--- START ---

(* ===== verification/KlistNew.v ===== *)
(** Items and lists that come and go: a view with a new item, without an item
    that is on no list, with a new empty list. *)
From S2P Require Import Prelude FList Klist.

Definition v_new (i v o : Z) (V : view) : view :=
  mkView (vlists V) ({[i]} ∪ vitems V) (elems V) (cursor V) (upd (value V) i v) (upd (owner V) i o) (upd (cont V) i 0).
Definition v_forget (i : Z) (V : view) : view :=
  mkView (vlists V) (vitems V ∖ {[i]}) (elems V) (cursor V) (value V) (owner V) (cont V).
Definition v_list (l : Z) (V : view) : view :=
  mkView ({[l]} ∪ vlists V) (vitems V) (upd (elems V) l []) (upd (cursor V) l (xListEnd l)) (value V) (owner V) (cont V).

Section New.
Context (s : lstate) (V : view) (HV : shows s V).
Implicit Types (i l : Z).

(** What lists look at, and what a fresh item leaves alone. *)
Lemma rep_item i l s' : l ∈ vlists V -> ~ (i ∈ xListEnd l :: elems V l) ->
  (forall x, x <> i -> minis s' !! x = minis s !! x /\ tails s' !! x = tails s !! x) -> lists s' = lists s ->
  rep s' l (cursor V l) (elems V l).
Proof.
  intros Hl Hi Hs El. eapply rep_frame; [by apply (sh_rep _ _ HV)| | |by rewrite El].
  - intros x Hx. apply Hs. by intros ->.
  - intros x Hx. destruct (Hs x) as [_ ->]; [|done]. intros ->. apply Hi. by right.
Qed.

Lemma shows_new i m o : ~ (i ∈ vitems V) -> (forall l, l ∈ vlists V -> i <> xListEnd l) -> is_u32 (xItemValue m) ->
  Z.of_nat (size (vitems V)) + 1 < 4294967296 ->
  shows (mkLstate (<[i := m]> (minis s)) (<[i := mkTail o 0]> (tails s)) (lists s)) (v_new i (xItemValue m) o V).
Proof.
  intros Hi He Hv Hs. assert (Hnot : forall l, l ∈ vlists V -> ~ (i ∈ xListEnd l :: elems V l)).
  { intros l Hl [Hx|Hx]%elem_of_cons; [by eapply He|]. by apply Hi, (sh_in s V HV l). }
  split; cbn.
  - intros l Hl. apply (rep_item i); [done|by apply Hnot| |done]. intros x N. cbn. by rewrite !lookup_insert_ne.
  - intros x Hx. destruct (decide (x = i)) as [->|N]; [exists m; rewrite lookup_insert_eq, upd_hit; done|].
    rewrite lookup_insert_ne, upd_miss by done. apply (sh_mini _ _ HV). set_solver.
  - intros x Hx. destruct (decide (x = i)) as [->|N]; [by rewrite lookup_insert_eq, !upd_hit|].
    rewrite lookup_insert_ne, !upd_miss by done. apply (sh_tail _ _ HV). set_solver.
  - intros x Hx. destruct (decide (x = i)) as [->|N]; [by rewrite upd_hit|]. rewrite upd_miss by done.
    apply (sh_val _ _ HV). set_solver.
  - intros l x Hl. destruct (decide (x = i)) as [->|N].
    + rewrite upd_hit. split; [intros Hx; exfalso; apply (Hnot l Hl); by right|]. intros [_ <-]. exfalso. by apply (sh_null _ _ HV).
    + rewrite upd_miss by done. rewrite (sh_on _ _ HV l x Hl). set_solver.
  - intros x Hx. destruct (decide (x = i)) as [->|N]; [rewrite upd_hit; by left|]. rewrite upd_miss by done.
    apply (sh_cont _ _ HV). set_solver.
  - intros l Hl Hx. apply elem_of_union in Hx as [Hx%elem_of_singleton|Hx]; [by apply (He l)|by apply (sh_end _ _ HV l)].
  - apply (sh_null _ _ HV).
  - rewrite size_union, size_singleton by set_solver. lia.
Qed.

Lemma shows_forget i : i ∈ vitems V -> cont V i = 0 ->
  shows (mkLstate (delete i (minis s)) (delete i (tails s)) (lists s)) (v_forget i V).
Proof.
  intros Hi Hc. split; cbn.
  - intros l Hl. apply (rep_item i); [done| | |done].
    + intros [Hx|Hx]%elem_of_cons; [apply (sh_end _ _ HV l Hl); by rewrite <- Hx|by apply (sh_off s V HV i l Hc Hl)].
    + intros x N. cbn. by rewrite !lookup_delete_ne.
  - intros x [Hx N%not_elem_of_singleton]%elem_of_difference. rewrite lookup_delete_ne by done. by apply (sh_mini _ _ HV).
  - intros x [Hx N%not_elem_of_singleton]%elem_of_difference. rewrite lookup_delete_ne by done. by apply (sh_tail _ _ HV).
  - intros x [Hx _]%elem_of_difference. by apply (sh_val _ _ HV).
  - intros l x Hl. rewrite (sh_on _ _ HV l x Hl). split; [|set_solver]. intros [Hx Hl']. split; [|done].
    apply elem_of_difference. split; [done|]. intros ->%elem_of_singleton. apply (sh_null _ _ HV). congruence.
  - intros x [Hx _]%elem_of_difference. by apply (sh_cont _ _ HV).
  - intros l Hl Hx. apply (sh_end _ _ HV l Hl). set_solver.
  - apply (sh_null _ _ HV).
  - pose proof (sh_size _ _ HV). enough (size (vitems V ∖ {[i]}) <= size (vitems V))%nat by lia. apply subseteq_size. set_solver.
Qed.

Lemma initialise_frame l (l0 : List_t) (m0 : MiniListItem_t) : lists s !! l = Some l0 -> minis s !! xListEnd l = Some m0 ->
  exists s', vListInitialise l s = Done (tt, s') /\ tails s' = tails s /\
    (forall x, x <> xListEnd l -> minis s' !! x = minis s !! x) /\ (forall x, x <> l -> lists s' !! x = lists s !! x) /\
    is_Some (minis s' !! xListEnd l) /\ is_Some (lists s' !! l).
Proof.
  intros Hl0 Hm0. eexists. split; [unfold vListInitialise; lstep; reflexivity|]. cbn [minis lists tails].
  split; [done|]. split; [intros x N; by rewrite !lookup_insert_ne|]. split; [intros x N; by rewrite !lookup_insert_ne|].
  by rewrite !lookup_insert_eq.
Qed.

(** A list that has been initialised. *)
Lemma vListInitialise_ok l (Q : unit -> lstate -> Prop) : ~ (l ∈ vlists V) -> l <> 0 -> ~ (xListEnd l ∈ vitems V) ->
  is_Some (lists s !! l) -> is_Some (minis s !! xListEnd l) ->
  (forall s', shows s' (v_list l V) -> (forall x, is_Some (lists s !! x) -> is_Some (lists s' !! x)) ->
     (forall x, is_Some (minis s !! x) -> is_Some (minis s' !! x)) -> Q tt s') -> wp (vListInitialise l) s Q.
Proof.
  intros Hl Hz He [l0 Hl0] [m0 Hm0] HQ. destruct (vListInitialise_run s l m0 l0 Hm0 Hl0) as (s1 & Hrun1 & Hr).
  destruct (initialise_frame l l0 m0 Hl0 Hm0) as (s' & Hrun & Et & Em & El & Hm & Hl').
  rewrite Hrun in Hrun1. injection Hrun1 as <-. eapply wp_use; [exact Hrun|]. apply HQ.
  2:{ intros x Hx. destruct (decide (x = l)) as [->|N]; [done|by rewrite El]. }
  2:{ intros x Hx. destruct (decide (x = xListEnd l)) as [->|N]; [done|by rewrite Em]. }
  assert (Hit : forall x, x ∈ vitems V -> x <> xListEnd l) by (intros x Hx ->; by apply He).
  split; cbn.
  - intros l' Hl1. destruct (decide (l' = l)) as [->|N]; [by rewrite !upd_hit|]. rewrite !upd_miss by done.
    assert (Hl2 : l' ∈ vlists V) by set_solver. eapply rep_frame; [by apply (sh_rep _ _ HV)| | |by apply El].
    + intros x Hx. apply Em. apply elem_of_cons in Hx as [->|Hx]; [unfold xListEnd; lia|].
      apply Hit. by apply (sh_in s V HV l').
    + intros x Hx. by rewrite Et.
  - intros x Hx. rewrite Em by auto. by apply (sh_mini _ _ HV).
  - intros x Hx. rewrite Et. by apply (sh_tail _ _ HV).
  - apply (sh_val _ _ HV).
  - intros l' x Hl1. destruct (decide (l' = l)) as [->|N].
    + rewrite upd_hit. split; [intros Hx; inversion Hx|]. intros [Hx Ec]. exfalso.
      destruct (sh_cont _ _ HV x Hx); congruence.
    + rewrite upd_miss by done. apply (sh_on _ _ HV). set_solver.
  - intros x Hx. destruct (sh_cont _ _ HV x Hx); [by left|right; set_solver].
  - intros l' [->%elem_of_singleton|Hl1]%elem_of_union; [done|by apply (sh_end _ _ HV)].
  - intros [E0%elem_of_singleton|Hx]%elem_of_union; [by apply Hz|by apply (sh_null _ _ HV)].
  - apply (sh_size _ _ HV).
Qed.
End New.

--- END ---

Exercise: Reproduce exactly, and with no other material, the lines between those holding "(forall s', shows" and "destruct (initialise_frame l", inclusive.

Exercise answer:
  (forall s', shows s' (v_list l V) -> (forall x, is_Some (lists s !! x) -> is_Some (lists s' !! x)) ->
     (forall x, is_Some (minis s !! x) -> is_Some (minis s' !! x)) -> Q tt s') -> wp (vListInitialise l) s Q.
Proof.
  intros Hl Hz He [l0 Hl0] [m0 Hm0] HQ. destruct (vListInitialise_run s l m0 l0 Hm0 Hl0) as (s1 & Hrun1 & Hr).
  destruct (initialise_frame l l0 m0 Hl0 Hm0) as (s' & Hrun & Et & Em & El & Hm & Hl').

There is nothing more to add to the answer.